Speech by Katherine Paterson

Award Ceremony 31 May 2006 Skansen, Stockholm
The Astrid Lindgren Memorial Award 2006

Your Royal Highness,
Minister Pagrotsky,
Your Excellencies,
Ladies and Gentlemen,
Boys and Girls,

Dear friends: In the early morning of March 15th, I was sleeping away when the telephone beside my bed rang and suddenly my quiet life took an exciting and very unexpected turn. It was like that day when Annika and Tommy Settergren stood idly by their gate, never dreaming that, in a few moments, an outrageous and extraordinary girl with carrot colored braids and patchwork clothing would come out of the gate next door and proceed to take over their lives.

When I compare you, my Swedish friends, to Pippi Longstocking, I have to say that you are not outrageous in the same sense as Pippi, You are all beautifully dressed and your behavior is exemplary. But everyone who is not Swedish seems to agree that to give such a magnificent prize to a writer like me who simply writes stories for children is an outrageous act of generosity.

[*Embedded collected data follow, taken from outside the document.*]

(** * SAAMGE: construction of the tentative prolongator (contrib.cpp) and the
    aggregate-only matrix provider of the nonconforming module (nonconf.hpp).

    Conventions of the embedding.
    - A C++ [double] is a binary64 float: Rocq's primitive [float].
    - A C++ [int] is an integer of [Z]; signed overflow is undefined behaviour
      in C++, so the model covers the executions in which it does not happen.
    - A raw array ([int *], [double *], [DenseMatrix **]) is a total map from
      offsets to values: the code checks no bound, and supplying enough
      storage is the caller's duty.
    - [SA_ASSERT], [throw] and the print macros are effects: a computation
      either stops with a [fault] or returns a value with what it printed. *)

From Stdlib Require Import ZArith List Lia.
From Stdlib Require Import Floats.
From stdpp Require Import base tactics option list numbers functions gmap.

Local Open Scope Z_scope.
#[local] Set Warnings "-inexact-float".

(** ** Outcomes: faults and printed messages *)

Inductive fault : Type :=
| AssertFailed
| Thrown (code : Z)
| NullPointer
| BadArrayNewLength.

(** What the routines print, by the text of the format string. *)
Inductive message : Type :=
| WARN_no_coarse_dofs
| ALERT_nonzero_on_ess_boundary (a : float)
| ALERT_entire_column_zero
| ALERT_near_zero_ignoring (l1norm : float)
| ALERT_accepting_small (l1norm : float)
| ALERT_all_dofs_on_ess_boundary (width dim : Z)
| WARN_zero_contribution (mis : Z)
| WARN_dim_row_size (dim row_size : Z)
| PRINT_coarse_truedof_offset (offset : Z)
| FILE_mis_tent_interp (mis rank : Z) (height width : Z) (data : Z -> float).

Inductive result (A : Type) : Type :=
| Ok (a : A) (out : list message)
| Fault (f : fault).
Arguments Ok {A} a out.
Arguments Fault {A} f.

Definition ret {A} (a : A) : result A := Ok a [].

Definition bind {A B} (m : result A) (k : A -> result B) : result B :=
  match m with
  | Ok a o1 =>
      match k a with
      | Ok b o2 => Ok b (o1 ++ o2)
      | Fault f => Fault f
      end
  | Fault f => Fault f
  end.

Notation "x <- m ;; k" := (bind m (fun x => k))
  (at level 100, m at next level, right associativity).
Notation "m ;;; k" := (bind m (fun _ => k))
  (at level 100, right associativity).

(** Modelled from the spec: common.hpp is not among the sources; a failed
    [SA_ASSERT] is a fatal, process-aborting condition. *)
Definition SA_ASSERT (c : bool) : result unit :=
  if c then ret tt else Fault AssertFailed.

I hope you realize how extraordinary you are. You have elevated one of us, a woman who wrote stories for children, to the rank of national hero. And when Astrid Lindgren spoke to you of justice and peace, you listened. By instituting this award as a memorial to her, you continue to say to the world that children matter. They deserve peace. They deserve justice. The primary goal of every adult should be to insure that we give our children a world where justice is every person’s birthright, a world where those two great enemies of peace, fear and selfishness, have been laid to rest. You have set an extraordinary example here in Sweden. You have declared in your actions that every child should be able to take the basic necessities of life for granted And with this prize you have said that not only do their physical needs matter, but their intellectual and spiritual needs matter as well.

On behalf of all the children whose nations do not honor them and all the writers and teachers and librarians and parents who feel that the powers-that-be look down on them for working with and for children, I thank you. Thank you, from the bottom of my heart, for your extraordinary vision and outrageous generosity.